Source material

(** An edge between the vertices of two parameters *)
Definition adjacent (g : UndirectedGraph) (p q : nat) : Prop :=
  exists a b, ((a, b) ∈ _edges g \/ (b, a) ∈ _edges g) /\ _color g !! a = Some p /\ _color g !! b = Some q.

(** ** [Subgraph] *)

Section Subgraph.
Context (g : UndirectedGraph) (Hg : graph_ok g) (predicate : nat -> result bool) (pred : nat -> bool).
Context (Hpred : forall v, (v < num_vertices g)%nat -> predicate v = Ok (pred v)).

(** After the vertices below [k] *)
Record vertices_done (k : nat) (st : gmap nat nat * list nat) : Prop := mk_vertices_done {
  vd_dom : forall v, is_Some (st.1 !! v) <-> (v < k)%nat /\ pred v = true;
  vd_color : forall v j, st.1 !! v = Some j -> exists p, st.2 !! j = Some p /\ _color g !! v = Some p;
  vd_colors : st.2 = omap (fun v => _color g !! v) (List.filter pred (seq 0 k)) }.

Lemma filter_snoc k : List.filter pred (seq 0 (S k)) = List.filter pred (seq 0 k) ++ (if pred k then [k] else []).
Proof. by rewrite seq_S, List.filter_app. Qed.

Lemma subgraphVertex_eq k st :
  (k < num_vertices g)%nat -> vertices_done k st -> exists st', subgraphVertex g predicate st k = Ok st' /\ vertices_done (S k) st'.
Proof.
  intros Hk [H1 H2 H3]. destruct st as [m color]. cbn in *. unfold subgraphVertex. rewrite Hpred by done. cbn [mbind result_bind].
  destruct (lookup_lt_is_Some_2 (_color g) k Hk) as [p Hp]. destruct (pred k) eqn:Hpk.
  - unfold SafeInsert. destruct (m !! k) eqn:Hmk; [exfalso; destruct (proj1 (H1 k)); [by eexists|lia]|]. cbn [mbind result_bind].
    rewrite (at_Some _ _ _ Hp). cbn [mbind result_bind]. eexists; split; [reflexivity|]. constructor; cbn [fst snd].
    + intros v. rewrite lookup_insert_is_Some. rewrite H1. split; [intros [<-|[? [? ?]]]; [split; [lia|done]|split; [lia|done]]|].
      intros [? ?]. destruct (decide (k = v)); [by left|right; split; [done|]; split; [lia|done]].
    + intros v j Hv. destruct (decide (v = k)) as [->|Hne].
      * rewrite lookup_insert_eq in Hv. injection Hv as <-. exists p. split; [by apply list_lookup_middle|done].
      * rewrite lookup_insert_ne in Hv by done. destruct (H2 v j Hv) as (q & Hq & Hgq). exists q. split; [by apply lookup_app_l_Some|done].
    + rewrite filter_snoc, Hpk, omap_app, <- H3. cbn. by rewrite Hp.
  - eexists; split; [reflexivity|]. constructor; cbn [fst snd]; [|done|by rewrite filter_snoc, Hpk, app_nil_r].
    intros v. rewrite H1. split; intros [? ?]; split; try done; [lia|]. destruct (decide (v = k)) as [->|]; [congruence|lia].
Qed.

Task to complete
Quote the records from their first line to the line with "k)) as [->|Hne].", inclusive, without adding or dropping anything.

Response to the exercise
(** An edge between the vertices of two parameters *)
Definition adjacent (g : UndirectedGraph) (p q : nat) : Prop :=
  exists a b, ((a, b) ∈ _edges g \/ (b, a) ∈ _edges g) /\ _color g !! a = Some p /\ _color g !! b = Some q.

(** ** [Subgraph] *)

Section Subgraph.
Context (g : UndirectedGraph) (Hg : graph_ok g) (predicate : nat -> result bool) (pred : nat -> bool).
Context (Hpred : forall v, (v < num_vertices g)%nat -> predicate v = Ok (pred v)).

(** After the vertices below [k] *)
Record vertices_done (k : nat) (st : gmap nat nat * list nat) : Prop := mk_vertices_done {
  vd_dom : forall v, is_Some (st.1 !! v) <-> (v < k)%nat /\ pred v = true;
  vd_color : forall v j, st.1 !! v = Some j -> exists p, st.2 !! j = Some p /\ _color g !! v = Some p;
  vd_colors : st.2 = omap (fun v => _color g !! v) (List.filter pred (seq 0 k)) }.

Lemma filter_snoc k : List.filter pred (seq 0 (S k)) = List.filter pred (seq 0 k) ++ (if pred k then [k] else []).
Proof. by rewrite seq_S, List.filter_app. Qed.

Lemma subgraphVertex_eq k st :
  (k < num_vertices g)%nat -> vertices_done k st -> exists st', subgraphVertex g predicate st k = Ok st' /\ vertices_done (S k) st'.
Proof.
  intros Hk [H1 H2 H3]. destruct st as [m color]. cbn in *. unfold subgraphVertex. rewrite Hpred by done. cbn [mbind result_bind].
  destruct (lookup_lt_is_Some_2 (_color g) k Hk) as [p Hp]. destruct (pred k) eqn:Hpk.
  - unfold SafeInsert. destruct (m !! k) eqn:Hmk; [exfalso; destruct (proj1 (H1 k)); [by eexists|lia]|]. cbn [mbind result_bind].
    rewrite (at_Some _ _ _ Hp). cbn [mbind result_bind]. eexists; split; [reflexivity|]. constructor; cbn [fst snd].
    + intros v. rewrite lookup_insert_is_Some. rewrite H1. split; [intros [<-|[? [? ?]]]; [split; [lia|done]|split; [lia|done]]|].
      intros [? ?]. destruct (decide (k = v)); [by left|right; split; [done|]; split; [lia|done]].
    + intros v j Hv. destruct (decide (v = k)) as [->|Hne].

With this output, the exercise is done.